Enabling APPL Tracing

To enable tracing in APPL, you can set the tracing configuration to true in appl.yaml:

appl.yaml
settings:
  tracing:
    enabled: true
    path_format: <Your custom path for trace files>
    # The default path format is "./dumps/traces/{basename}_{time:YYYY_MM_DD__HH_mm_ss}"
    patch_threading: true # whether to patch `threading.Thread`
    strict_match: true # For loading the trace files, explain later.

Obtaining the Trace File

Then we run the QA example with tracing enabled:

answer_questions.py
from appl import AIRole, gen, ppl
from appl.const import NEWLINE


@ppl(ctx="copy")  # copy the context from caller
def get_answer(question: str):
    question  # append to the prompt
    return gen()  # return as a future object


@ppl  # marks APPL function
def answer_questions(quotation: str, questions: list[str]):
    "Extract the name of the author from the quotation below and answer questions."
    quotation  # append to the prompt
    with AIRole():  # assistant message
        f"The name of the author is {gen(stop='.')}"  # specify the prefix
    return [get_answer(q) for q in questions]  # parallelize calls


quotation = '"Simplicity is the ultimate sophistication." -- Leonardo da Vinci'
questions = [
    "In what era did the author live?",
    "What is the most famous painting of the author?",
]
for ans in answer_questions(quotation, questions):
    print(ans)
$ python answer_questions.py

You can find the result trace file in the specified path. The default location is ./dumps/traces/answer_questions_<the timestamp>.pkl. You can visualize the trace file using the method you want.
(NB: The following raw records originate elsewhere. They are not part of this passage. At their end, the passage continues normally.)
(* ===== verification/DocketLocks.v ===== *)
(** The two locks of the in-memory docket, [crates/fastmcp-server/src/docket.rs]:
    in which order its operations take them, and when threads block each other
    for ever. *)
From stdpp Require Import base list relations.

Module DocketLocks.

Inductive Lock : Type := Tasks | PendingQueue.
Inductive Mode : Type := Read | Write.
Inductive Action : Type := Acquire (l : Lock) (m : Mode) | Release (l : Lock).

#[export] Instance Lock_eq_dec : EqDecision Lock.
Proof. solve_decision. Defined.
#[export] Instance Mode_eq_dec : EqDecision Mode.
Proof. solve_decision. Defined.

(** The operations of [MemoryDocketBackend]. *)
Inductive Operation : Type :=
| enqueue | dequeue | ack | nack | get_task | list_tasks | cancel | stats | requeue_stale.

#[export] Instance Operation_eq_dec : EqDecision Operation.
Proof. solve_decision. Defined.

(** The guards an operation takes and drops; a guard is dropped at the end of its
    block, in the reverse order of the declarations. *)
Definition locking (o : Operation) : list Action :=
  match o with
  | enqueue => [Acquire Tasks Write; Release Tasks;
                Acquire PendingQueue Write; Acquire Tasks Read; Release Tasks; Release PendingQueue]
  | dequeue => [Acquire PendingQueue Write; Acquire Tasks Write; Release Tasks; Release PendingQueue]
  | ack => [Acquire Tasks Write; Release Tasks]
  | nack | cancel | requeue_stale =>
      [Acquire Tasks Write; Acquire PendingQueue Write; Release PendingQueue; Release Tasks]
  | get_task | list_tasks | stats => [Acquire Tasks Read; Release Tasks]
  end.

(** A thread: the guards it holds and what it still does with the locks. *)
Record Thread : Type := { held : list (Lock * Mode); todo : list Action }.

Definition thread_of (os : list Operation) : Thread := {| held := []; todo := os ≫= locking |}.

(** [RwLock]: readers share the lock, a writer has it alone. *)
Definition compatible (l : Lock) (m : Mode) (g : Lock * Mode) : Prop :=
  g.1 ≠ l ∨ m = Read ∧ g.2 = Read.

Definition available (l : Lock) (m : Mode) (ts : list Thread) : Prop :=
  Forall (λ th, Forall (compatible l m) (held th)) ts.

#[export] Instance available_dec l m ts : Decision (available l m ts).
Proof. unfold available, compatible. apply _. Defined.

Definition enabled (a : Action) (ts : list Thread) : Prop :=
  match a with Acquire l m => available l m ts | Release _ => True end.

#[export] Instance enabled_dec a ts : Decision (enabled a ts).
Proof. destruct a; simpl; apply _. Defined.

Definition perform (a : Action) (th : Thread) : Thread :=
  match a with
  | Acquire l m => {| held := (l, m) :: held th; todo := tail (todo th) |}
  | Release l => {| held := filter (λ g, g.1 ≠ l) (held th); todo := tail (todo th) |}
  end.

(** One thread goes on. *)
Inductive step : list Thread → list Thread → Prop :=
| step_thread ts k th a :
    ts !! k = Some th → head (todo th) = Some a →
    enabled a ts →
    step ts (<[k := perform a th]> ts).

(** Threads that have work to do and none of which can go on, ever. *)
Definition deadlocked (ts : list Thread) : Prop :=
  (∃ th, th ∈ ts ∧ todo th ≠ []) ∧ ∀ ts', ¬ step ts ts'.

(** * Taking the locks in one order *)

(** The order a thread takes the locks in: [first] before [second], and nothing
    but a release while it holds [second]. *)
Inductive in_order (first second : Lock) : list (Lock * Mode) → list Action → Prop :=
| order_done : in_order first second [] []
| order_single l m r :
    in_order first second [] r → in_order first second [] (Acquire l m :: Release l :: r)
| order_single_held l m r :
    in_order first second [] r → in_order first second [(l, m)] (Release l :: r)
| order_both m1 m2 r :
    in_order first second [] r →
    in_order first second []
      (Acquire first m1 :: Acquire second m2 :: Release second :: Release first :: r)
| order_first m1 m2 r :
    in_order first second [] r →
    in_order first second [(first, m1)] (Acquire second m2 :: Release second :: Release first :: r)
| order_second m1 m2 r :
    in_order first second [] r →
    in_order first second [(second, m2); (first, m1)] (Release second :: Release first :: r).

Definition ordered (first second : Lock) (th : Thread) : Prop := in_order first second (held th) (todo th).

(** The operations that never take the second lock of the order first while they
    take both. *)
Definition tasks_first (o : Operation) : bool := negb (bool_decide (o = enqueue ∨ o = dequeue)).
Definition pending_first (o : Operation) : bool :=
  negb (bool_decide (o = nack ∨ o = cancel ∨ o = requeue_stale)).

Lemma thread_pending_first os :
  Forall (λ o, pending_first o = true) os → ordered PendingQueue Tasks (thread_of os).
Proof.
  intros Hos. unfold ordered, thread_of. simpl. induction Hos as [|o os Ho Hos IH]; simpl; [constructor|].
  destruct o; simpl; try discriminate Ho; repeat constructor; done.
Qed.

Lemma thread_tasks_first os :
  Forall (λ o, tasks_first o = true) os → ordered Tasks PendingQueue (thread_of os).
Proof.
  intros Hos. unfold ordered, thread_of. simpl. induction Hos as [|o os Ho Hos IH]; simpl; [constructor|].
  destruct o; simpl; try discriminate Ho; repeat constructor; done.
Qed.

Section order.
Context (first second : Lock) (Hne : first ≠ second).

Lemma ordered_perform th a :
  ordered first second th → head (todo th) = Some a → ordered first second (perform a th).
Proof.
  destruct th as [h p]. unfold ordered. simpl. intros Ho Ha.
  inversion Ho; subst; simplify_eq/=;
    repeat first [rewrite filter_cons_False by naive_solver | rewrite filter_cons_True by naive_solver];
    first [done | by apply order_single_held | by apply order_first | by apply order_second].
Qed.

Lemma ordered_steps ts ts' :
  Forall (ordered first second) ts → rtc step ts ts' → Forall (ordered first second) ts'.
Proof.
  intros Hts Hr. induction Hr as [|ts ts1 ts' Hs Hr IH]; [done|]. apply IH.
  destruct Hs as [ts k th a Hk Ha _]. apply Forall_insert; [done|].
  apply ordered_perform; [|done]. by eapply Forall_lookup_1.
Qed.

(** Some thread can always go on: one that holds the second lock, else one that
    holds the first, else any. *)
Lemma ordered_progress ts :
  Forall (ordered first second) ts → (∃ th, th ∈ ts ∧ todo th ≠ []) → ∃ ts', step ts ts'.
Proof.
  intros Hts (th & Hin & Htodo).
  assert (Hgo : ∀ x a, x ∈ ts → head (todo x) = Some a → enabled a ts → ∃ ts', step ts ts').
  { intros x a [k Hk]%list_elem_of_lookup Ha Hav. eexists. by eapply step_thread. }
  assert (Hrel : ∀ x, x ∈ ts → (∃ l r, todo x = Release l :: r) → ∃ ts', step ts ts').
  { intros x Hx (l & r & Hr). eapply (Hgo x (Release l)); [done|by rewrite Hr|done]. }
  destruct (decide (Exists (λ x, Exists (λ g, g.1 = second) (held x)) ts)) as [(x & Hx & Hg)%Exists_exists|Hns].
  { rewrite Forall_forall in Hts. specialize (Hts x Hx). apply (Hrel x Hx). unfold ordered in Hts.
    destruct x as [h p]. simpl in *. inversion Hts; subst; simpl; eauto; rewrite ?Exists_cons, ?Exists_nil in Hg; naive_solver. }
  apply not_Exists_Forall in Hns; [|apply _].
  assert (Hsec : ∀ m, available second m ts).
  { intros m. eapply Forall_impl; [exact Hns|]. intros x Hx. apply not_Exists_Forall in Hx; [|apply _].
    eapply Forall_impl; [exact Hx|]. intros g Hg. by left. }
  destruct (decide (Exists (λ x, held x ≠ []) ts)) as [(x & Hx & Hh)%Exists_exists|Hnh].
  { rewrite Forall_forall in Hts. specialize (Hts x Hx). unfold ordered in Hts. destruct x as [h p]. simpl in *.
    inversion Hts; subst; simpl; try done; try (apply (Hrel _ Hx); simpl; by eauto).
    apply (Hgo _ (Acquire second m2) Hx); [done|apply Hsec]. }
  apply not_Exists_Forall in Hnh; [|apply _].
  assert (Hall : ∀ l m, available l m ts).
  { intros l m. eapply Forall_impl; [exact Hnh|]. intros x Hx. apply dec_stable in Hx. by rewrite Hx. }
  destruct (todo th) as [|a r] eqn:Er; [done|].
  apply (Hgo th a); [done|by rewrite Er|]. destruct a; [apply Hall|done].
Qed.

Lemma ordered_never_deadlocks ts ts' :
  Forall (ordered first second) ts → rtc step ts ts' → ¬ deadlocked ts'.
Proof.
  intros Hts Hr [Hwork Hno]. destruct (ordered_progress ts') as [ts'' Hs]; [by eapply ordered_steps|done|].
  by apply (Hno ts'').
Qed.
End order.

(** * Schedules *)

(** Let thread [k] go on, if it can. *)
Definition advance (k : nat) (ts : list Thread) : option (list Thread) :=
  th ← ts !! k; a ← head (todo th);
  if decide (enabled a ts) then Some (<[k := perform a th]> ts) else None.

Fixpoint schedule (ks : list nat) (ts : list Thread) : option (list Thread) :=
  match ks with [] => Some ts | k :: ks => advance k ts ≫= schedule ks end.

Lemma advance_step k ts ts' : advance k ts = Some ts' → step ts ts'.
Proof.
  unfold advance. destruct (ts !! k) as [th|] eqn:Hk; simpl; [|done].
  destruct (head (todo th)) as [a|] eqn:Ha; simpl; [|done]. case_decide; [|done]. intros [= <-]. by econstructor.
Qed.

Lemma step_advance ts ts' : step ts ts' → ∃ k, (k < length ts)%nat ∧ is_Some (advance k ts).
Proof.
  destruct 1 as [ts k th a Hk Ha Hav]. exists k. split; [by eapply lookup_lt_Some|].
  unfold advance. rewrite Hk. simpl. rewrite Ha. simpl. rewrite decide_True by done. by eexists.
Qed.

Lemma schedule_steps ks ts ts' : schedule ks ts = Some ts' → rtc step ts ts'.
Proof.
  revert ts. induction ks as [|k ks IH]; simpl; intros ts Hs; [by simplify_eq|].
  destruct (advance k ts) as [ts1|] eqn:E; simpl in Hs; [|done].
  eapply rtc_l; [by eapply advance_step|auto].
Qed.

(** Where the two orders meet: the one thread has the tasks and waits for the
    queue, the other the queue and waits for the tasks. *)
Definition meeting (o : Operation) : list nat :=
  match o with enqueue => [1; 1; 1; 0]%nat | _ => [1; 0]%nat end.

Lemma meeting_deadlocks o1 o2 :
  pending_first o1 = false → tasks_first o2 = false →
  ∃ ts, rtc step [thread_of [o1]; thread_of [o2]] ts ∧ deadlocked ts.
Proof.
  intros H1 H2.
  assert (Hs : ∃ ts, schedule (meeting o2) [thread_of [o1]; thread_of [o2]] = Some ts ∧
    length ts = 2%nat ∧ advance 0 ts = None ∧ advance 1 ts = None ∧ todo <$> ts !! 0%nat ≠ Some []).
  { destruct o1; try discriminate H1; destruct o2; try discriminate H2;
      eexists; (split; [reflexivity|]); by split_and!. }
  destruct Hs as (ts & Hs & Hl & H0 & H1' & Hw). exists ts. split; [by eapply schedule_steps|]. split.
  - destruct ts as [|th ts]; [done|]. exists th. split; [by left|]. simpl in Hw. congruence.
  - intros ts' (k & Hk & Ha)%step_advance. rewrite Hl in Hk.
    destruct k as [|[|k]]; [rewrite H0 in Ha|rewrite H1' in Ha|lia]; by destruct Ha.
Qed.

(** C13: the backend takes its two locks in opposite orders.  Threads that only run
    operations taking the queue's lock first, or only operations taking the tasks'
    first, never block each other for ever, however many they are.  But every pair
    of one operation of each kind (a worker that reports a failure, a cancellation
    or a requeue of stale tasks against a submission or a claim) can reach a state
    in which neither ever goes on. *)
Theorem docket_lock_orders :
  (∀ programs ts,
     Forall (Forall (λ o, pending_first o = true)) programs ∨
     Forall (Forall (λ o, tasks_first o = true)) programs →
     rtc step (thread_of <$> programs) ts → ¬ deadlocked ts) ∧
  (∀ o1 o2, o1 ∈ [nack; cancel; requeue_stale] → o2 ∈ [enqueue; dequeue] →
     ∃ ts, rtc step [thread_of [o1]; thread_of [o2]] ts ∧ deadlocked ts).
Proof.
  split.
  - intros programs ts [Hp|Hp] Hr.
    + apply (ordered_never_deadlocks PendingQueue Tasks ltac:(done) (thread_of <$> programs)); [|done].
      apply Forall_fmap. eapply Forall_impl; [exact Hp|]. apply thread_pending_first.
    + apply (ordered_never_deadlocks Tasks PendingQueue ltac:(done) (thread_of <$> programs)); [|done].
      apply Forall_fmap. eapply Forall_impl; [exact Hp|]. apply thread_tasks_first.
  - intros o1 o2 H1 H2. apply meeting_deadlocks; [destruct o1|destruct o2]; set_solver.
Qed.
End DocketLocks.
Resuming from a Previous Trace

You can reproduce the execution results from a previous trace by specifying the APPL_RESUME_TRACE environment variable with the path to the trace file:

$ APPL_RESUME_TRACE=<path to the trace file> python answer_questions.py

Then each LM call will be loaded from the trace file if it exists (loading from the trace is of higher priority than the persistent cache). Such loading can be useful for:

  • Debugging a specific LM call: the LM calls before that can be loaded from the trace file, therefore no need to resend them with extra costs.
  • Reproducible results: the trace file can be shared with others to reproduce the same results.
  • Recovery from failures: if the program fails, you can resume from the trace file to avoid resending the LM calls.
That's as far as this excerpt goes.